### WHAT TO DO
Take the data below and filter it for lines containing the word "Type"; show each line found.

### RECORDS TO PROCESS

(* ===== verification/Oracle.v ===== *)
(** * Programs that ask

    A program whose calls are answered one after another by an oracle that may
    answer anything: the calls of one operation, in order, with their answers.
    What holds of every run is [sat]; the rules below prove it along the
    program. *)

From S2P Require Import Prelude.

Inductive tree (E : Type) (Q : Set → Type) (A : Type) : Type :=
  | Done (a : A)
  | Ask {X : Set} (q : Q X) (k : outcome E X → tree E Q A).
Arguments Done {E Q A} _.
Arguments Ask {E Q A X} _ _.

Record event (E : Type) (Q : Set → Type) : Type := Asked { asked : Set; question : Q asked; answer : outcome E asked }.
Arguments Asked {E Q asked} _ _.
Arguments question {E Q} _.
Arguments answer {E Q} _.

Section oracle.
Context {E : Type} {Q : Set → Type}.

(** An oracle answers the [n]th question. *)
Definition oracle : Type := ∀ (n : nat) (X : Set), Q X → outcome E X.

Fixpoint run {A} (o : oracle) (n : nat) (t : tree E Q A) : list (event E Q) * A :=
  match t with
  | Done a => ([], a)
  | Ask q k => let '(l, a) := run o (S n) (k (o n _ q)) in (Asked q (o n _ q) :: l, a)
  end.

Fixpoint after {A B} (t : tree E Q A) (f : A → tree E Q B) : tree E Q B :=
  match t with Done a => f a | Ask q k => Ask q (λ a, after (k a) f) end.

(** What holds of the calls and the result, whatever is answered. *)
Fixpoint sat {A} (t : tree E Q A) (P : list (event E Q) → A → Prop) : Prop :=
  match t with
  | Done a => P [] a
  | Ask q k => ∀ a, sat (k a) (λ l r, P (Asked q a :: l) r)
  end.

Lemma sat_run {A} (t : tree E Q A) (P : list (event E Q) → A → Prop) o n : sat t P → P (run o n t).1 (run o n t).2.
Proof.
  revert P n. induction t as [a|X q k IH]; intros P n H; [exact H|]. simpl. specialize (IH (o n X q) _ (S n) (H (o n X q))).
  by destruct (run o (S n) (k (o n X q))).
Qed.

Lemma sat_done {A} (a : A) (P : list (event E Q) → A → Prop) : P [] a → sat (Done a) P.
Proof. done. Qed.

Lemma sat_ask {A} {X : Set} (q : Q X) (k : outcome E X → tree E Q A) (P : list (event E Q) → A → Prop) :
  (∀ a, sat (k a) (λ l r, P (Asked q a :: l) r)) → sat (Ask q k) P.
Proof. done. Qed.

Lemma sat_weaken {A} (t : tree E Q A) (P P' : list (event E Q) → A → Prop) : (∀ l a, P l a → P' l a) → sat t P → sat t P'.
Proof.
  revert P P'. induction t as [a|X q k IH]; intros P P' H; [apply H|]. intros Ht a. apply (IH a _ _ (λ l r, H (Asked q a :: l) r)), Ht.
Qed.

Lemma sat_after {A B} (t : tree E Q A) (f : A → tree E Q B) (P : list (event E Q) → B → Prop) :
  sat t (λ l a, sat (f a) (λ l' b, P (l ++ l') b)) → sat (after t f) P.
Proof.
  revert P. induction t as [a|X q k IH]; intros P H; [exact H|]. intros a. apply IH, H.
Qed.

(** Programs that throw what their calls throw, or anything else. *)
Definition ask {X : Set} (q : Q X) : tree E Q (outcome E X) := Ask q Done.
Definition and_then {A B} (p : tree E Q (outcome E A)) (f : A → tree E Q (outcome E B)) : tree E Q (outcome E B) :=
  after p (λ r, match r with Returns a => f a | Throws e => Done (Throws e) end).
Definition try_catch {A} (p : tree E Q (outcome E A)) (h : E → tree E Q (outcome E A)) : tree E Q (outcome E A) :=
  after p (λ r, match r with Returns a => Done (Returns a) | Throws e => h e end).

Lemma sat_and_then {A B} (p : tree E Q (outcome E A)) (f : A → tree E Q (outcome E B)) (P : list (event E Q) → outcome E B → Prop) :
  sat p (λ l r, match r with Returns a => sat (f a) (λ l' b, P (l ++ l') b) | Throws e => P l (Throws e) end) → sat (and_then p f) P.
Proof.
  intros Hp. apply sat_after. revert Hp. apply sat_weaken. intros l [a|e]; [done|]. intros Hl. apply sat_done. by rewrite app_nil_r.
Qed.

Lemma sat_try_catch {A} (p : tree E Q (outcome E A)) (h : E → tree E Q (outcome E A)) (P : list (event E Q) → outcome E A → Prop) :
  sat p (λ l r, match r with Returns a => P l (Returns a) | Throws e => sat (h e) (λ l' b, P (l ++ l') b) end) → sat (try_catch p h) P.
Proof.
  intros Hp. apply sat_after. revert Hp. apply sat_weaken. intros l [a|e]; [|done]. intros Hl. apply sat_done. by rewrite app_nil_r.
Qed.
End oracle.
Arguments sat : simpl never.
Arguments oracle : clear implicits.

Notation "x ⇐ p ; q" := (and_then p (λ x, q)) (at level 100, p at next level, right associativity).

### RESPONSE BOX
Inductive tree (E : Type) (Q : Set → Type) (A : Type) : Type :=
Record event (E : Type) (Q : Set → Type) : Type := Asked { asked : Set; question : Q asked; answer : outcome E asked }.
Context {E : Type} {Q : Set → Type}.
Definition oracle : Type := ∀ (n : nat) (X : Set), Q X → outcome E X.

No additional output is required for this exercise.